- Source data:
=== Begin Enclosure ===
(** C30: However an apply ends - unless the daemon panicked - the monitor is as paused as it
    was before: the links are watched again after a failed merge, a failed apply, a failed
    rollback, a failed save or a failed setup of the watches. *)
Theorem daemon_apply_takes_pause_back desired opt d :
  (∀ k m, manual_pause_count (out_meanwhile k m) = manual_pause_count m) →
  0 ≤ manual_pause_count (dm_monitor d) < u32_max →
  (apply desired opt d).1 ≠ Err Panicked →
  manual_pause_count (dm_monitor (apply desired opt d).2) = manual_pause_count (dm_monitor d).
Proof.
  intros Hm Hc. unfold daemon_apply, apply_with_saved_config. rewrite eff_bind_run. cbn [query_conf].
  rewrite eff_bind_run.
  destruct (prepare _ _ _ d) as [[[[self revert_state] revert_dns]|e] d1] eqn:Ep;
    apply prepare_undisturbed in Ep as [_ Ep]; [|done].
  rewrite eff_bind_run. set (x := inner _ _ _ _).
  pose proof (apply_paused_count x d1 (inner_count _ _ _ _) Hm) as Hx.
  rewrite Ep in Hx. specialize (Hx Hc). unfold same_count in Hx.
  destruct (apply_paused x d1) as [[saved|e] d2]; simpl in *.
  - match goal with |- (?c).1 ≠ _ → _ => destruct c as [r d3] eqn:E end.
    apply conf_of_rest in E as [_ E]. simpl. intros _. rewrite E, <-Ep. by apply Hx.
  - intros Hr. rewrite <-Ep. apply Hx. congruence.
Qed.

(** ** Success *)

Lemma merged_new_option desired current saved opt self :
  merged_net_state_new to_lowercase to_uppercase etc_hosts it desired current saved opt = Ok self →
  mn_option self = opt.
Proof.
  unfold merged_net_state_new. intros H. repeat case_match; simplify_eq; try done.
Qed.

(** What the verification saw of the state [self] that was applied. *)
Definition daemon_saw (self : MergedNetworkState) : Prop :=
  ∃ d1 state d2, daemon_query it query_default d1 = (Ok state, d2) ∧
    let state := pretend_config_is_saved state self in
    mn_verify self state = Ok () ∧
    verify_dns (mn_dns self) (dr_running (ns_dns_resolver state)) = Ok ().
=== End Enclosure ===
- Work item: If a line in the listing contains the string "destruct", copy it.

- Reply:
  destruct (prepare _ _ _ d) as [[[[self revert_state] revert_dns]|e] d1] eqn:Ep;
  destruct (apply_paused x d1) as [[saved|e] d2]; simpl in *.
  - match goal with |- (?c).1 ≠ _ → _ => destruct c as [r d3] eqn:E end.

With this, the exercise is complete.